When looking for a PERFECT Pineapple:
•Stay away from any pineapples with soft spots or bruises (these are signs of damaged fruit).
•Avoid pineapples with no darkened “eyes” (this means it’s “old” and has soggy flesh.
•Avoid choosing over-ripened fruit (this means if you can easily pull off the leaves).
•Pick a ripened pineapple that is YELLOW from the base up, however, some are green on the outside in color depending on the species. If the pineapple smells sweet and gives in just slightly to a soft pressing than congratulations! You’ve just found your perfect pineapple!
Now here’s the fun (and delicious part!), you’ll be amazed when I tell you just how just how simple the instructions are in rooting and growing pineapple crowns.
Once you’ve brought your pineapple home, you’re going to start by cutting off the leafy top about half an inch below the leaves. Next be sure to remove some of the lowest leaves. Once that’s complete you can trim off the outer portion of the pineapple top at the bottom of the crown, or stem, until you see root buds. These buds resemble small, brown-colored bumps around the stem’s perimeter.
I brought my pineapple home on a Monday and did not plant my root until Friday. It is absolutely important to make sure it has a few days to dry-some websites recommend a week but I was anxious-before planting. This helps the top of the plant heal and makes it less likely to rot. I also made sure I enjoyed the fruits of my labor, literally and figuratively, by making a delicious fruit salad which consisted of pineapple, mango and grapes. I posted the recipe last week, if you’re interested you can read about it HERE 😍.
There are SEVERAL resources online regarding the how to go about sprouting your plant. There are some people that even claim to have success growing them in water but most (like me) stick to soil. Gardening enthusiasts tend to recommend a light soil mix with perlite and sand. I didn’t use this, rather, I simply used regular soil and said whatever happens, happens. Now that you’ve got your soil, plant the pineapple crown in the soil up to the base of its leaves. Make sure to water your plant thoroughly and place it in bright, indirect light.
I placed my plant outside on my screened in porch table, it gets indirect sunlight via the bamboo blinds I have up over my windows.
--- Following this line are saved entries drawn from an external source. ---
(* ===== verification/Receive.v ===== *)
(** * The long poll of [Receive]

    [Queue.Receive] of queue/queue.go: attempts separated by waits, during which
    other goroutines use the queue.  What the outside does is a list of rounds,
    one for each attempt: the clock readings, the random bytes, the calls others
    make while the receiver is parked, and the case of the [select] that ended
    the wait.  When the list ends the receiver is still waiting. *)

From Stdlib Require Import Strings.Byte.
From S2P Require Import Prelude ContainerHeap Msg Heaps LogStore Queue QueueInv QueueSpec QueueOps QueueReceive Calls Effects History.

Implicit Types (q : Queue) (m : Msg).

(** The three cases of the [select]. *)
Inductive ending :=
  | Woken
  | TimedOut
  | Cancelled (cause : error).

Record round := Round {
  rd_now : Time;                 (* the clock inside the attempt *)
  rd_rnd : nat → list byte;      (* the random bytes of the receipts *)
  rd_clock : Time;               (* the clock read by [time.Until] *)
  rd_others : list call;         (* what others do during the wait *)
  rd_end : ending;
  rd_until : Time;               (* when the wait ended *)
}.

(** What the call comes to: the messages (a nil slice is the empty one), an
    error, or nothing yet. *)
Inductive received :=
  | Received (out : list Msg)
  | Failed (e : error)
  | Waiting.

Definition poll : Duration := 50 * Millisecond.

(** "Cap the sleep." *)
Definition sleep (remaining : Duration) : Duration :=
  if poll <? remaining then poll else remaining.

Section Receive.
Context {W : Type} `{Log W}.
Implicit Type w : W.

Fixpoint others (ks : list call) (q : Queue) (w : W) : option (Queue * W) :=
  match ks with
  | [] => Some (q, w)
  | k :: ks => '(q, w, _) ← exec k q w; others ks q w
  end.

(** The [select]: a case can be taken when its channel is ready.  [wake0] is the
    channel the attempt returned: closed once the counter has moved past it. *)
Definition selectable (r : round) (wake0 : nat) (remaining : Duration) (q : Queue) : bool :=
  match rd_end r with
  | Woken => bool_decide (wake0 < wake q)%nat
  | TimedOut => Add (rd_clock r) (sleep remaining) <=? rd_until r
  | Cancelled _ => true
  end.

Fixpoint receive_loop (rounds : list round) (max : Z) (visibility wait : Duration) (deadline : Time)
    (q : Queue) (w : W) : option (Queue * W * received) :=
  match rounds with
  | [] => Some (q, w, Waiting)
  | r :: rounds =>
      '(q, w, (out, wake0, err)) ← tryReceive max visibility (rd_now r) (rd_rnd r) q w;
      match err with
      | Some e => Some (q, w, Failed e)
      | None =>
          if negb (bool_decide (out = [])) || (wait <=? 0) then Some (q, w, Received out)
          else
            let remaining := Sub deadline (rd_clock r) in
            if remaining <=? 0 then Some (q, w, Received [])
            else
              '(q, w) ← others (rd_others r) q w;
              if selectable r wake0 remaining q then
                match rd_end r with
                | Cancelled cause => Some (q, w, Failed cause)
                | _ => receive_loop rounds max visibility wait deadline q w
                end
              else Some (q, w, Waiting)
      end
  end.

Definition at_least_one (max : Z) : Z := if max <=? 0 then 1 else max.

(** [func (q *Queue) Receive(ctx, max, visibility, wait) ([]Msg, error)], called at [now]. *)
Definition Receive (max : Z) (visibility wait : Duration) (now : Time) (rounds : list round)
    (q : Queue) (w : W) : option (Queue * W * received) :=
  let max := at_least_one max in
  let visibility := effective q visibility in
  let deadline := Add now wait in
  receive_loop rounds max visibility wait deadline q w.

(** ** What is asked of the outside *)

Fixpoint others_ok (ks : list call) (q : Queue) (w : W) : bool :=
  match ks with
  | [] => true
  | k :: ks =>
      admissibleb k q &&
      match exec k q w with Some (q, w, _) => others_ok ks q w | None => true end
  end.

(** Receipts do not collide and counters do not wrap, in every call of the run. *)
Fixpoint rounds_ok (rounds : list round) (max : Z) (visibility : Duration) (q : Queue) (w : W) : bool :=
  match rounds with
  | [] => true
  | r :: rounds =>
      admissibleb (CTryReceive max visibility (rd_now r) (rd_rnd r)) q &&
      match tryReceive max visibility (rd_now r) (rd_rnd r) q w with
      | Some (q, w, ([], _, None)) =>
          others_ok (rd_others r) q w &&
          match others (rd_others r) q w with
          | Some (q, w) => rounds_ok rounds max visibility q w
          | None => true
          end
      | _ => true
      end
  end.

Lemma reach_trans ok q0 w0 q1 w1 q2 w2 :
  reach ok q0 w0 q1 w1 → reach ok q1 w1 q2 w2 → reach ok q0 w0 q2 w2.
Proof. intros H1' H2'. induction H2'; [done|]. by eapply reach_step. Qed.

Lemma others_reach ks q w :
  wf q → others_ok ks q w = true →
  ∃ q' w', others ks q w = Some (q', w') ∧ wf q' ∧ reach any q w q' w'.
Proof.
  revert q w. induction ks as [|k ks IH]; intros q w Hwf Hok.
  { exists q, w. split_and!; [done..|apply reach_refl]. }
  cbn [others others_ok] in *. apply andb_true_iff in Hok as [Hk Hok].
  apply admissibleb_ok in Hk. destruct (exec_ok k q w Hwf Hk) as (q1 & w1 & r & E & Hwf1 & _).
  rewrite E in *. simpl_bind. destruct (IH q1 w1 Hwf1 Hok) as (q2 & w2 & -> & Hwf2 & Hr).
  exists q2, w2. split_and!; [done..|]. eapply reach_trans; [|exact Hr].
  eapply reach_step; [apply reach_refl|exact Hk|exact E|done].
Qed.

(** ** The attempts *)

(** How a poll can end: with everything its last attempt leased, or with
    nothing leased by it. *)
Definition outcome_of (wait : Duration) (deadline : Time) (rounds : list round)
    (last : list Msg * option error) (res : received) : Prop :=
  match res with
  | Received out => last = (out, None) ∧
      (out = [] → wait ≤ 0 ∨ ∃ r, r ∈ rounds ∧ deadline ≤ rd_clock r)
  | Failed e => last = ([], Some e) ∨ last = ([], None) ∧ ∃ r, r ∈ rounds ∧ rd_end r = Cancelled e
  | Waiting => last = ([], None)
  end.

Lemma outcome_of_cons wait deadline r rounds last res :
  outcome_of wait deadline rounds last res → outcome_of wait deadline (r :: rounds) last res.
Proof.
  destruct res; simpl; [|set_solver|done]. intros [? Hn]. split; [done|]. intros Ho.
  destruct (Hn Ho) as [?|(r' & ? & ?)]; [by left|]. right. exists r'. set_solver.
Qed.

(** The last attempt of a poll: [qa] is the queue before it, [qb] after it, and
    only calls of others come later. *)
Inductive ended (max : Z) (vis wait : Duration) (deadline : Time) (rounds : list round)
      (q : Queue) (w : W) (q' : Queue) (w' : W) (res : received) : Prop :=
  | Ended qa wa qb wb r wake0 out err :
      reach any q w qa wa → r ∈ rounds → admissible (CTryReceive max vis (rd_now r) (rd_rnd r)) qa →
      tryReceive max vis (rd_now r) (rd_rnd r) qa wa = Some (qb, wb, (out, wake0, err)) →
      reach any qb wb q' w' → (out ≠ [] → qb = q') → outcome_of wait deadline rounds (out, err) res →
      ended max vis wait deadline rounds q w q' w' res.

Lemma ended_later max vis wait deadline r rounds q w q1 w1 q' w' res :
  reach any q w q1 w1 → ended max vis wait deadline rounds q1 w1 q' w' res →
  ended max vis wait deadline (r :: rounds) q w q' w' res.
Proof.
  intros Hr [qa wa qb wb r' wake0 out err Hra Hin Hk E Hrb Hq Ho].
  eapply (Ended _ _ _ _ _ _ _ _ _ _ qa wa qb wb r'); [by eapply reach_trans|set_solver|done..|].
  by apply outcome_of_cons.
Qed.

Lemma Sub_nonpos t u : Sub t u <= 0 → t ≤ u.
Proof. unfold Sub, two63. lia. Qed.

(** The loop is a sequence of calls on the queue. *)
Lemma receive_loop_ok max vis wait deadline rounds : ∀ q w,
  wf q → rounds_ok rounds max vis q w = true →
  ∃ q' w' res, receive_loop rounds max vis wait deadline q w = Some (q', w', res) ∧ wf q' ∧
    reach any q w q' w' ∧ (res = Waiting ∨ ended max vis wait deadline rounds q w q' w' res).
Proof.
  induction rounds as [|r rounds IH]; intros q w Hwf Hok.
  { exists q, w, Waiting. split_and!; [done..|apply reach_refl|by left]. }
  cbn [rounds_ok receive_loop] in *. apply andb_true_iff in Hok as [Hk Hok]. apply admissibleb_ok in Hk.
  destruct (tryReceive_ok max vis (rd_now r) (rd_rnd r) q w Hwf Hk)
    as (qa & wa & es & _ & _ & _ & _ & _ & _ & q1 & w1 & out & err & E & Hwf1 & _ & _ & _ & _ & _ & Hout).
  rewrite E in *. simpl_bind. cbn iota beta.
  assert (reach any q w q1 w1) as Hr1.
  { eapply (reach_step _ _ _ (CTryReceive max vis (rd_now r) (rd_rnd r)));
      [apply reach_refl|exact Hk|simpl; by rewrite E|done]. }
  assert (∀ q' w' res, reach any q1 w1 q' w' → (out ≠ [] → q1 = q') →
    outcome_of wait deadline (r :: rounds) (out, err) res →
    ended max vis wait deadline (r :: rounds) q w q' w' res) as Hend.
  { intros q' w' res. apply Ended with q w r (wake q); [apply reach_refl|set_solver|done..]. }
  destruct err as [e|].
  { destruct Hout as [-> _]. exists q1, w1, (Failed e). split_and!; [done..|right].
    apply Hend; [apply reach_refl|done|by left]. }
  destruct (negb (bool_decide (out = [])) || (wait <=? 0)) eqn:Hb.
  { exists q1, w1, (Received out). split_and!; [done..|right].
    apply Hend; [apply reach_refl|done|]. split; [done|]. intros ->. simpl in Hb. left. lia. }
  apply orb_false_iff in Hb as [Ho%negb_false_iff%bool_decide_eq_true Hwait]. subst out.
  destruct (Sub deadline (rd_clock r) <=? 0) eqn:Hrem.
  { exists q1, w1, (Received []). split_and!; [done..|right].
    apply Hend; [apply reach_refl|done|]. split; [done|]. intros _. right. exists r.
    split; [set_solver|]. apply Sub_nonpos. lia. }
  apply andb_true_iff in Hok as [Hoth Hok].
  destruct (others_reach (rd_others r) q1 w1 Hwf1 Hoth) as (q2 & w2 & E2 & Hwf2 & Hr2).
  rewrite E2 in *. simpl_bind. cbn iota beta.
  assert (reach any q w q2 w2) as Hr by by eapply reach_trans.
  destruct (selectable _ _ _ q2).
  2: { exists q2, w2, Waiting. split_and!; [done..|by left]. }
  destruct (rd_end r) eqn:Hend'; [| |
    exists q2, w2, (Failed cause); split_and!; [done..|right]; apply Hend; [done|done|];
    right; split; [done|]; exists r; split; [set_solver|done]];
    (destruct (IH q2 w2 Hwf2 Hok) as (q' & w' & res & E' & Hwf' & Hr' & Hres);
     exists q', w', res; split_and!; [done|done|by eapply reach_trans|];
     destruct Hres as [?|Hres]; [by left|right]; by eapply ended_later).
Qed.

(** What an attempt hands out is in flight, under the receipt it carries. *)
Definition held (q : Queue) (m : Msg) : Prop :=
  ∃ x, abs q !! x = Some (In HInflight, Msg.erase m) ∧ leases q !! Msg.Receipt m = Some x.

Lemma tryReceive_held max vis now rnd q w q' w' out wake0 :
  wf q → fresh_ids q rnd (Z.to_nat max) →
  tryReceive max vis now rnd q w = Some (q', w', (out, wake0, None)) →
  (length out ≤ Z.to_nat max)%nat ∧ ∀ m, m ∈ out → held q' m.
Proof.
  intros Hwf Hids E. destruct (tryReceive_ok max vis now rnd q w Hwf Hids) as
    (qa & wa & es & _ & _ & _ & _ & _ & _ & q1 & w1 & out1 & e & E1 & Hwf' & _ & _ & _ & _ & _ & Ho).
  rewrite E in E1. injection E1 as <- <- <- _ <-. destruct Ho as (Eo & Ea & _). split.
  - rewrite <- (length_fmap Msg.erase), Eo, length_fmap. unfold next_batch, handed.
    rewrite length_imap, length_take. lia.
  - intros m Hm. destruct (delivered_elem _ _ _ Eo Hm) as (v & Hv & Ev).
    assert (abs q' !! v.1 = Some (In HInflight, Msg.erase m)) as Hx.
    { rewrite Ea, (lease_all_in _ _ v) by (done || apply next_batch_nodup). rewrite <- Ev. by destruct m. }
    exists v.1. split; [done|]. apply (wf_leases _ Hwf'). exists (Msg.erase m). by split.
Qed.

(** ** Termination *)

(** Waits that nothing cuts short, on a clock that does not go back. *)
Fixpoint paced (clk : Time) (deadline : Time) (rounds : list round) : Prop :=
  match rounds with
  | [] => True
  | r :: rounds =>
      clk ≤ rd_clock r ∧ rd_end r = TimedOut ∧
      rd_clock r + sleep (Sub deadline (rd_clock r)) ≤ rd_until r ∧ paced (rd_until r) deadline rounds
  end.

(** Every wait is a whole [poll], or the last one. *)
Lemma sleep_progress deadline clk :
  deadline - clk < two63 → 0 < Sub deadline clk →
  0 < deadline - clk ∧ (deadline ≤ clk + sleep (Sub deadline clk) ∨ clk + poll ≤ clk + sleep (Sub deadline clk)).
Proof.
  intros Hlt Hpos. unfold Sub, sleep, two63 in *. destruct (poll <? _) eqn:E; lia.
Qed.

Lemma receive_loop_returns max vis wait deadline rounds : ∀ clk q w,
  wf q → rounds_ok rounds max vis q w = true → paced clk deadline rounds →
  deadline - clk < two63 → (0 < length rounds)%nat →
  deadline - clk ≤ (Z.of_nat (length rounds) - 1) * poll →
  ∃ q' w' res, receive_loop rounds max vis wait deadline q w = Some (q', w', res) ∧ res ≠ Waiting.
Proof.
  induction rounds as [|r rounds IH]; intros clk q w Hwf Hok Hp Hlt Hl Hn; [simpl in Hl; lia|].
  cbn [rounds_ok receive_loop paced] in *. destruct Hp as (Hclk & Hend & Hun & Hp).
  apply andb_true_iff in Hok as [Hk Hok]. apply admissibleb_ok in Hk.
  destruct (tryReceive_ok max vis (rd_now r) (rd_rnd r) q w Hwf Hk)
    as (qa & wa & es & _ & _ & _ & _ & _ & _ & q1 & w1 & out & err & E & Hwf1 & _).
  rewrite E in *. simpl_bind. cbn iota beta.
  destruct err as [e|]; [by exists q1, w1, (Failed e)|].
  destruct (negb (bool_decide (out = [])) || (wait <=? 0)) eqn:Hb; [by exists q1, w1, (Received out)|].
  apply orb_false_iff in Hb as [Ho%negb_false_iff%bool_decide_eq_true Hwait]. subst out.
  destruct (Sub deadline (rd_clock r) <=? 0) eqn:Hrem; [by exists q1, w1, (Received [])|].
  apply andb_true_iff in Hok as [Hoth Hok].
  destruct (others_reach (rd_others r) q1 w1 Hwf1 Hoth) as (q2 & w2 & E2 & Hwf2 & _).
  rewrite E2 in *. simpl_bind. cbn iota beta. unfold selectable. rewrite Hend.
  destruct (sleep_progress deadline (rd_clock r)) as [Hpos Hprog]; [lia..|].
  unfold Add. rewrite (proj2 (Z.leb_le _ _)) by done.
  assert (0 < poll) as Hpoll by done. cbn [length] in *.
  assert (0 < length rounds)%nat as Hl' by (destruct rounds; simpl in *; lia).
  assert (0 ≤ Z.of_nat (length rounds) - 1) as Hge by lia.
  apply (IH (rd_until r)); [done..|lia|done|]. nia.
Qed.

(** When the description of a poll leaves it waiting: none of its attempts found
    anything or saw the deadline passed, and it ends there or with a wait none of
    whose cases is ready. *)
Definition parked (wait : Duration) (deadline : Time) (rounds : list round) (q' : Queue) : Prop :=
  rounds = [] ∨ 0 < wait ∧ ∃ pre r post, rounds = pre ++ r :: post ∧
    Forall (λ r, rd_clock r < deadline) (pre ++ [r]) ∧
    (post = [] ∨ ∃ wake0, selectable r wake0 (Sub deadline (rd_clock r)) q' = false).

Lemma receive_loop_waits max vis wait deadline rounds : ∀ q w q' w',
  receive_loop rounds max vis wait deadline q w = Some (q', w', Waiting) → parked wait deadline rounds q'.
Proof.
  induction rounds as [|r rounds IH]; intros q w q' w' E; [by left|right]. cbn [receive_loop] in E.
  apply bind_Some in E as ([[q1 w1] [[out wake0] err]] & _ & E). destruct err; [done|].
  destruct (negb _ || (wait <=? 0)) eqn:Hb; [done|]. apply orb_false_iff in Hb as [_ Hw].
  destruct (Sub deadline (rd_clock r) <=? 0) eqn:Hrem; [done|].
  assert (rd_clock r < deadline) as Hclk by (unfold Sub, two63 in Hrem; lia).
  apply bind_Some in E as ([q2 w2] & _ & E). split; [lia|].
  destruct (selectable _ _ _ q2) eqn:Hsel.
  2:{ injection E as <- _. exists [], r, rounds. split_and!; [done|by repeat constructor|right; by exists wake0]. }
  assert (∀ E' : receive_loop rounds max vis wait deadline q2 w2 = Some (q', w', Waiting),
    ∃ pre r' post, r :: rounds = pre ++ r' :: post ∧ Forall (λ r, rd_clock r < deadline) (pre ++ [r']) ∧
      (post = [] ∨ ∃ wake0, selectable r' wake0 (Sub deadline (rd_clock r')) q' = false)) as Hnext.
  { intros E'. destruct (IH _ _ _ _ E') as [->|(_ & pre & r' & post & -> & Hall & Hp)].
    - exists [], r, []. split_and!; [done|by repeat constructor|by left].
    - exists (r :: pre), r', post. split_and!; [done|by constructor|done]. }
  destruct (rd_end r); [by apply Hnext..|done].
Qed.
End Receive.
They THRIVE in hot and humid weather so you can totally get away with leaving your plant outside overnight in the spring and summer months as long as it’s semi-shaded and your local temperatures don’t dip below what is considered first frost. In the winter months, you’ll need to keep your plant INDOORS or it will die according to nearly every gardening YouTuber and blogger I’ve come across in my research.
Remember: don’t get discouraged: pineapples are slow-growing plants, and forget about expecting to see blooms for at least two to three years, if at all. I’ve read about ways to “force fruit” your pineapples plant but I’ll cross that bridge when I get there! In the meantime, I truly hope you have a wonderful weekend, stay safe, stay kind and stay true to YOU!